Alex Cohen is the Director of Learning and Evaluation for the Richard M. Fairbanks Foundation.


In 2017, more than 1,700 people died of a drug overdose in Indiana—an all-time high. This surge in overdose deaths has been driven by opioids, which now account for more than 80% of overdose deaths.

Along with effective substance use prevention and harm reduction strategies, properly addressing the opioid epidemic requires ensuring access to effective treatment for individuals with opioid use disorder.

That includes those in the criminal justice system.

A large share of individuals in prisons and jails have misused opioids, and it’s estimated that 24%-36% of all heroin addicts pass through the criminal justice system each year. This suggests that prisons and jails represent a critical opportunity to provide treatment for opioid use disorder.

Yet access to medication-assisted treatment, or MAT, the “gold standard” for treating opioid use disorder, is low among those in the criminal justice system. Buprenorphine, better known as Suboxone, and methadone are two forms of MAT. According to a recent study, only 5 percent of individuals involved in the criminal justice system received treatment using buprenorphine or methadone, compared to 41 percent outside. This is despite ample evidence demonstrating the effectiveness of MAT among individuals in jails and prison.
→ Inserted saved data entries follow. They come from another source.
Lemma integer_restores v c i s r0 : is_number v -> ordinary_number v -> wf_value v ->
  restores v (readInteger L c i s r0) (fun tb cur => toBsonInteger L tb c i s r0 cur).
Proof.
  intros Hv Ho Hw r tb cur bs H Hb. destruct (read_number_type v tb cur bs Hv Ho Hb) as (cur' & Et & Hb').
  exists cur'. split; [|done]. unfold toBsonInteger. rewrite Et. cbn [rbind]. unfold readInteger in H.
  destruct (readBig (numBytesForInt c) i r0) as [[enc r1]|]; [|done]. cbn [rbind] in *. destruct (Z.testbit enc 0); cbn [negb] in *.
  - destruct (readBig (8 - numBytesForInt c) i r1) as [[f r2]|]; [|done]. cbn [rbind] in *.
    match type of H with (if ?b then _ else _) = _ => destruct b end.
    + injection H as H <-. symmetry in H. destruct (canonical_is_double _ _ Hv Ho Hw H) as [-> ->]. done.
    + match type of H with (if ?b then _ else _) = _ => destruct b end.
      * destruct (Decimal128.of_double _ _ _ _) as [dec|]; [|done]. cbn [rbind] in H. refute_decimal Hv H.
      * match type of H with rbind ?x _ = _ => destruct x as [dec|]; [|done] end. cbn [rbind] in H.
        destruct (readDecimalContinuation _ _ _ _) as [[dec' r3]|]; [|done]. cbn [rbind] in H. refute_decimal Hv H.
  - injection H as H <-. symmetry in H. rewrite (canonical_is_int _ _ Hv Ho Hw H). by destruct v.
Qed.
(* ===== verification/MongoRecord.v ===== *)
(** * Records of the store (base/eloq_record.{h,cpp})

    What a key of the transaction service holds: a payload, which is a document, the record id of a
    unique index entry, or nothing, and the type bits of the key that the KeyString left out. *)

From S2P Require Import Prelude Bytes Bson RawBson KeyDecoder RecordId TypeBits.
Import KeyDecoder.Key.
#[local] Open Scope Z_scope.

Module MongoRecord.

Record t := mk {
  encoded_blob : bytes;
  unpack_info : bytes;
}.

#[global] Instance t_eq_dec : EqDecision t.
Proof. solve_decision. Defined.

Definition empty : t := mk [] [].

Definition Length (r : t) : Z := blen (encoded_blob r) + blen (unpack_info r).
Definition SetEncodedBlob (blob : bytes) (r : t) : t := mk blob (unpack_info r).
Definition SetUnpackInfo (unpack : bytes) (r : t) : t := mk (encoded_blob r) unpack.

(** [ToRecordId]; the [assert(false)] on long ids is not part of a release build. *)
Definition ToRecordId (is_long : bool) (r : t) : result RecordId :=
  if is_long then
    let! _ := invariant (blen (encoded_blob r) =? 8) in
    Ok (kLong (signed64 (readBigEndian (encoded_blob r))))
  else RecordId_of_str (encoded_blob r).

(** A length is a [size_t] in the byte order of the machine. *)
Definition sized (s : bytes) : bytes := native (blen s) 8 ++ s.

(** [Serialize(std::vector<char>&, size_t&)]: the buffer is resized to end with the record. *)
Definition Serialize_at (r : t) (buf : bytes) (offset : nat) : bytes * nat :=
  let buf := take offset (buf ++ repeat Byte.x00 (offset - length buf)) in
  let buf := buf ++ sized (unpack_info r) ++ sized (encoded_blob r) in (buf, length buf).

(** [Serialize(std::string&)]. *)
Definition Serialize (r : t) (str : bytes) : bytes := str ++ sized (unpack_info r) ++ sized (encoded_blob r).

Definition SerializedLength (r : t) : Z := 8 * 2 + blen (unpack_info r) + blen (encoded_blob r).

(** A length and as many bytes, at [offset]. *)
Definition readSized (buf : bytes) (offset : nat) : bytes * nat :=
  let len := Z.to_nat (readNativeBytes (take 8 (drop offset buf))) in
  (take len (drop (offset + 8) buf), offset + 8 + len)%nat.

Definition Deserialize (buf : bytes) (offset : nat) : t * nat :=
  let (unpack, offset) := readSized buf offset in
  let (blob, offset) := readSized buf offset in (mk blob unpack, offset).

(** The type bits of a key, as every writer of the engine stores them: only when they tell something. *)
Definition setTypeBits (typeBits : TypeBits.t) (r : t) : t :=
  if TypeBits.isAllZeros typeBits then r else SetUnpackInfo (TypeBits.getBuffer typeBits) r.

(** ** Facts *)

Lemma length_sized s : Z.of_nat (length (sized s)) = 8 + blen s.
Proof. unfold sized, blen. rewrite length_app, length_native. lia. Qed.

Lemma readSized_sized pre s post : blen s < 2 ^ 64 ->
  readSized (pre ++ sized s ++ post) (length pre) = (s, (length pre + length (sized s))%nat).
Proof.
  intros Hs. pose proof (blen_nonneg s). unfold readSized, sized. rewrite drop_app_length, <- app_assoc.
  rewrite take_app_length' by by rewrite length_native. rewrite readNative_native.
  change (256 ^ Z.of_nat 8) with (2 ^ 64). rewrite Z.mod_small by lia.
  rewrite <- drop_drop, drop_app_length, drop_app_length' by by rewrite length_native.
  unfold blen. rewrite Nat2Z.id, take_app_length, length_app, length_native. f_equal. lia.
Qed.

(** What is serialized is read back where it was written, and nothing else is read. *)
Lemma deserialize_serialize r str post : blen (unpack_info r) < 2 ^ 64 -> blen (encoded_blob r) < 2 ^ 64 ->
  Deserialize (Serialize r str ++ post) (length str) = (r, length (Serialize r str)) /\
  Z.of_nat (length (Serialize r str)) = Z.of_nat (length str) + SerializedLength r.
Proof.
  intros Hu Hb. split.
  - unfold Deserialize, Serialize. rewrite <- !app_assoc, readSized_sized by done.
    replace (str ++ sized (unpack_info r) ++ sized (encoded_blob r) ++ post)
      with ((str ++ sized (unpack_info r)) ++ sized (encoded_blob r) ++ post) by by rewrite <- !app_assoc.
    rewrite <- length_app, readSized_sized by done. rewrite !length_app. destruct r. f_equal. cbn. lia.
  - unfold Serialize, SerializedLength. rewrite !length_app, !Nat2Z.inj_add, !length_sized. lia.
Qed.

(** The two serializations are one. *)
Lemma serialize_at_end r buf : Serialize_at r buf (length buf) = (Serialize r buf, length (Serialize r buf)).
Proof. unfold Serialize_at, Serialize. rewrite Nat.sub_diag. cbn [repeat]. by rewrite app_nil_r, firstn_all. Qed.

Lemma setTypeBits_blob tb r : encoded_blob (setTypeBits tb r) = encoded_blob r.
Proof. unfold setTypeBits. by destruct (TypeBits.isAllZeros tb). Qed.

(** The type bits an entry was stored with are read back from it, whatever its payload. *)
Lemma stored_type_bits tb bs tb0 blob : TypeBits.holds tb bs ->
  exists tb', TypeBits.resetFromBuffer tb0 (unpack_info (setTypeBits tb (mk blob []))) = Ok (tb', []) /\ TypeBits.offers tb' 0 bs.
Proof.
  intros H. unfold setTypeBits. destruct (TypeBits.isAllZeros tb) eqn:Ez.
  - exists TypeBits.reset. split; [done|]. change (forallb negb bs = true). by rewrite <- (TypeBits.h_zeros _ _ H).
  - destruct (TypeBits.stored_offers tb bs tb0 [] H) as (tb' & E & Ho). rewrite app_nil_r in E. by exists tb'.
Qed.

End MongoRecord.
Increasingly, many jails and prisons are providing access to only one form of MAT upon release—naltrexone, known by the brand name Vivitrol—in large part due to the misguided belief that use of buprenorphine and methadone is simply “substituting one drug for another.” But the best practice is to allow doctors the option to prescribe all three forms of MAT, including buprenorphine and methadone.

Incarcerated individuals are susceptible to overdose if they begin misusing opioids or using heroin again, due to lower tolerance. Reliable access to MAT can substantially reduce this risk.

A pilot program in Rhode Island found that providing all forms of MAT to incarcerated individuals reduced post-incarceration deaths by 61 percent. Following the results, one of the report’s authors commented that “not treating inmates with the community standard of care for addiction should be considered a violation of the U.S. Constitution’s Eighth Amendment prohibition on cruel and unusual punishment.”

In a recent report to Governor Eric Holcomb and Executive Director of Drug Prevention, Treatment and Enforcement Jim McClelland, the Pew Charitable Trust provided specific recommendations on improving access to MAT in Indiana, including for those in the criminal justice system. These and similar efforts to ensure individuals with opioid use disorder have access to the standard of care are critical to combatting the opioid epidemic—and decreasing overdose deaths in Indiana.